"These people are going to Chautauqua," said the Professor. "It's a sort of open-air college—they call it—but you'll understand things better when you arrive." A grim twinkle in the back of his eye awakened all my fears.
"Can you get anything to drink there?"
"No."
"Are you allowed to smoke?"
"Ye-es, in certain places."
"Are we staying there over Sunday?"
"No." This very emphatically.
Feminine shrieks of welcome: "There's Sadie!" "Why, Maimie, is that yeou!" "Alf's in the smoker. Did you bring the baby?" and a profligate expenditure of kisses between bonnet and bonnet told me we had struck a gathering place of the clans. It was midnight. They swept us, this horde of clamouring women, into a Black Maria omnibus and a sumptuous hotel close to the borders of a lake—Lake Chautauqua. Morning showed as pleasant a place of summer pleasuring as ever I wish to see. Smooth-cut lawns of velvet grass, studded with tennis-courts, surrounded the hotel and ran down to the blue waters, which were dotted with rowboats.

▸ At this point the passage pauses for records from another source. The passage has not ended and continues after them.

(** * qxdl-gentle: the polite sequential downloader (main.go)

    A shallow embedding of [main.go] and the properties of its politeness
    and retry scheduler.

    Conventions of the embedding.
    - Go's [int], [int64] and [time.Duration] are 64-bit two's-complement
      integers: they are values of [Z], and every arithmetic operation of
      the source is followed by [wrap64].  A [time.Duration] counts
      nanoseconds.
    - A [float64] is read as the rational number it denotes and the float
      operations of the source ([*], [math.Pow]) as the exact operations
      on [Q]: binary64 rounding, infinities and NaN are outside the model.
      The conversion of a float to [time.Duration] truncates toward zero.
    - Go strings are byte strings: [string].
    - The network, the local disk and the random generator are inputs of
      the run: an oracle answers every call of [downloadFile] and every
      draw of [rand.Int63n].
    - Log output is left out ([quiet] only switches it); the run records
      the actions it takes as a list of events. *)

From Stdlib Require Import ZArith QArith Qround Qpower Qabs Lia Lqa String Ascii List.
From stdpp Require Import gmap strings list pretty.
Import ListNotations.

Local Open Scope Z_scope.

(** ** Machine integers and durations *)

Definition min_int64 : Z := - 2 ^ 63.
Definition max_int64 : Z := 2 ^ 63 - 1.

Definition in_int64 (z : Z) : bool := (min_int64 <=? z) && (z <=? max_int64).

(** Two's-complement reduction of an integer result to 64 bits. *)
Definition wrap64 (z : Z) : Z := (z + 2 ^ 63) mod 2 ^ 64 - 2 ^ 63.

(** [time.Second], in nanoseconds. *)
Definition Second : Z := 1000000000.

(** [time.Duration(n) * time.Second] for an [int] n. *)
Definition seconds (n : Z) : Z := wrap64 (n * Second).

(** [float64(d)] for an integer d. *)
Definition float64 (d : Z) : Q := inject_Z d.

(** Truncation of a rational toward zero. *)
Definition truncQ (q : Q) : Z := Z.quot (Qnum q) (Z.pos (Qden q)).

(** [time.Duration(f)] for a [float64] f: the fractional part is dropped.
    When the value does not fit in 64 bits the Go specification leaves the
    result to the implementation; the README builds for amd64, whose
    conversion instruction then yields the minimum integer. *)
Definition toDuration (f : Q) : Z :=
  let t := truncQ f in
  if in_int64 t then t else min_int64.

(** [math.Pow(x, float64(k))] for an integer k. *)
Definition Pow (x : Q) (k : Z) : Q := Qpower x k.

(** The builtin shadowed at the end of main.go. *)
Definition min (a b : Z) : Z := if a <? b then a else b.

(** ** sleepWithJitter (main.go, 195-210) *)

(** [rand.Int63n(n)]: panics when [n <= 0]; otherwise some value of
    [0, n).  The argument [r] is the raw value of the generator. *)
Definition Int63n (n r : Z) : option Z :=
  if n <=? 0 then None else Some (r mod n).
(** X8. [define_boundary_conds] only ever writes entries: an entry the map
    held before the call is still a key of the map after it, an entry at a
    degree of freedom that is no Dirichlet end (or past the degrees of
    freedom of the mesh) keeps its value, and a second call changes
    nothing. *)
Theorem define_boundary_conds_keeps_entries st :
  (n_dofs (dof_handler st) ≤ length (nodeLocation st))%nat ->
  exists st',
    define_boundary_conds st = Ok st'
    ∧ (forall (k : nat) (v : T),
         boundary_values st !! k = Some v ->
         exists v', boundary_values st' !! k = Some v')
    ∧ (forall (k : nat) (x : T),
         nodeLocation st !! k = Some x ->
         (x == of_Z 0) = false ->
         (x == L st) = false ∨ prob st ≠ 1%nat ->
         boundary_values st' !! k = boundary_values st !! k)
    ∧ (forall k : nat,
         (n_dofs (dof_handler st) ≤ k)%nat ->
         boundary_values st' !! k = boundary_values st !! k)
    ∧ define_boundary_conds st' = Ok st'.
Proof.
  intros Hlen.
  set (bv' := foldl (fun bv i => boundary_step st i bv) (boundary_values st)
                (seq 0 (n_dofs (dof_handler st)))).
  exists (set_boundary_values st bv').
  split; [apply define_boundary_conds_ok; exact Hlen|].
  cbn [boundary_values set_boundary_values].
  assert (Hlook := boundary_steps_lookup st (boundary_values st)
                     (n_dofs (dof_handler st))).
  fold bv' in Hlook.
  split; [|split; [|split]].
  - intros k v Hv. rewrite Hlook, Hv.
    destruct (bool_decide (k < n_dofs (dof_handler st))%nat);
      [|eexists; reflexivity].
    destruct (nodeLocation st !! k ≫= dirichlet_value st);
      eexists; reflexivity.
  - intros k x Hx H0 HL. rewrite Hlook, Hx. cbn [mbind option_bind].
    unfold dirichlet_value. rewrite H0.
    destruct HL as [-> | Hp].
    + destruct (bool_decide (k < n_dofs (dof_handler st))%nat); reflexivity.
    + rewrite (bool_decide_eq_false_2 _ Hp), andb_false_r.
      destruct (bool_decide (k < n_dofs (dof_handler st))%nat); reflexivity.
  - intros k Hk. rewrite Hlook, bool_decide_eq_false_2 by lia. reflexivity.
  - rewrite define_boundary_conds_ok by exact Hlen.
    cbn [boundary_values set_boundary_values dof_handler].
    unfold set_boundary_values. cbn. do 2 f_equal.
    change (foldl (fun bv i => boundary_step st i bv) bv'
              (seq 0 (n_dofs (dof_handler st))) = bv').
    apply map_eq. intros k. rewrite boundary_steps_lookup, Hlook.
    destruct (bool_decide (k < n_dofs (dof_handler st))%nat); [|reflexivity].
    destruct (nodeLocation st !! k ≫= dirichlet_value st); reflexivity.
Qed.
(** The quotient of two integers whose value is a canonical binary64
    number is that number: no rounding takes place. *)
Lemma SFdiv_exact (s : bool) (m : positive) (e : Z) (n d : positive) :
  bounded prec emax m e = true ->
  Zpos n * 2 ^ Z.max 0 (- e) = Zpos m * 2 ^ Z.max 0 e * Zpos d ->
  SFdiv prec emax (S754_finite s n 0) (S754_finite false d 0)
  = S754_finite s m e.
Proof.
  intros Hb Hv.
  assert (Hc : fexp prec emax (Zpos (digits2_pos m) + e) = e).
  { unfold bounded, canonical_mantissa in Hb.
    apply andb_true_iff in Hb as [Hc _]. now apply Z.eqb_eq in Hc. }
  unfold SFdiv, SFdiv_core_binary. simpl Zdigits2.
  rewrite !Z.add_0_r, Z.sub_diag, Z.sub_0_l.
  set (e' := Z.min (fexp prec emax (Zpos (digits2_pos n) - Zpos (digits2_pos d))) 0).
  assert (He' : e' <= e).
  { destruct (Z.le_gt_cases 0 e) as [H0|H0]; [subst e'; lia|].
    rewrite Z.max_r, Z.max_l, Z.pow_0_r, Z.mul_1_r in Hv by lia.
    pose proof (digits2_bounds n) as [Hn _].
    pose proof (digits2_bounds m) as [_ Hm].
    pose proof (digits2_bounds d) as [_ Hd].
    assert (Hlt : 2 ^ (Zpos (digits2_pos n) - 1 - e)
                  < 2 ^ (Zpos (digits2_pos m) + Zpos (digits2_pos d))).
    { rewrite Z.pow_add_r by lia.
      replace (Zpos (digits2_pos n) - 1 - e) with ((Zpos (digits2_pos n) - 1) + - e) by lia.
      rewrite Z.pow_add_r by lia.
      assert (0 < 2 ^ (- e)) by (apply Z.pow_pos_nonneg; lia).
      nia. }
    apply Z.pow_lt_mono_r_iff in Hlt; try lia.
    rewrite <- Hc. subst e'.
    etransitivity; [apply Z.le_min_l|]. apply fexp_mono. lia. }
  assert (He0 : e' <= 0) by (subst e'; lia).
  assert (Hq : match - e' with
               | Z0 => Zpos n
               | Zpos _ => Z.shiftl (Zpos n) (- e')
               | Zneg _ => 0
               end = Zpos m * 2 ^ (e - e') * Zpos d).
  { assert (Hs : Zpos n * 2 ^ (- e') = Zpos m * 2 ^ (e - e') * Zpos d).
    { destruct (Z.le_gt_cases 0 e) as [H0|H0].
      - rewrite Z.max_l, Z.max_r, Z.pow_0_r, Z.mul_1_r in Hv by lia.
        rewrite Hv. replace (e - e') with (e + - e') by lia.
        rewrite Z.pow_add_r by lia. ring.
      - rewrite Z.max_r, Z.max_l, Z.pow_0_r, Z.mul_1_r in Hv by lia.
        replace (- e') with (- e + (e - e')) by lia.
        rewrite Z.pow_add_r by lia. rewrite Z.mul_assoc, Hv. ring. }
    destruct (- e') as [|p|p] eqn:Ep; try lia.
    rewrite Z.shiftl_mul_pow2 by lia. exact Hs. }
  rewrite Hq.
  assert (Hdiv : Z.div_eucl (Zpos m * 2 ^ (e - e') * Zpos d) (Zpos d)
                 = (Zpos m * 2 ^ (e - e'), 0)).
  { pose proof (Z.div_mul (Zpos m * 2 ^ (e - e')) (Zpos d)) as Hd.
    pose proof (Z.mod_mul (Zpos m * 2 ^ (e - e')) (Zpos d)) as Hm.
    unfold Z.div, Z.modulo in Hd, Hm.
    destruct (Z.div_eucl (Zpos m * 2 ^ (e - e') * Zpos d) (Zpos d)) as [q r].
    rewrite Hd, Hm by lia. reflexivity. }
  rewrite Hdiv, new_location_zero, xorb_false_r.
  replace e' with (e - (e - e')) at 2 by lia.
  apply binary_round_aux_exact; [assumption | lia].
Qed.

Young men in wonderful blazers, and maidens in more wonderful tennis costumes; women attired with all the extravagance of unthinking Chicago or the grace of Washington (which is Simla) filled the grounds, and the neat French nurses and exquisitely dressed little children ran about together. There was pickerel-fishing for such as enjoyed it; a bowling-alley, unlimited bathing and a toboggan, besides many other amusements, all winding up with a dance or a concert at night. Women dominated the sham mediæval hotel, rampaged about the passages, flirted in the corridors and chased unruly children off the tennis-courts. This place was called Lakewood. It is a pleasant place for the unregenerate.
"We go up the lake in a steamer to Chautauqua," said the Professor.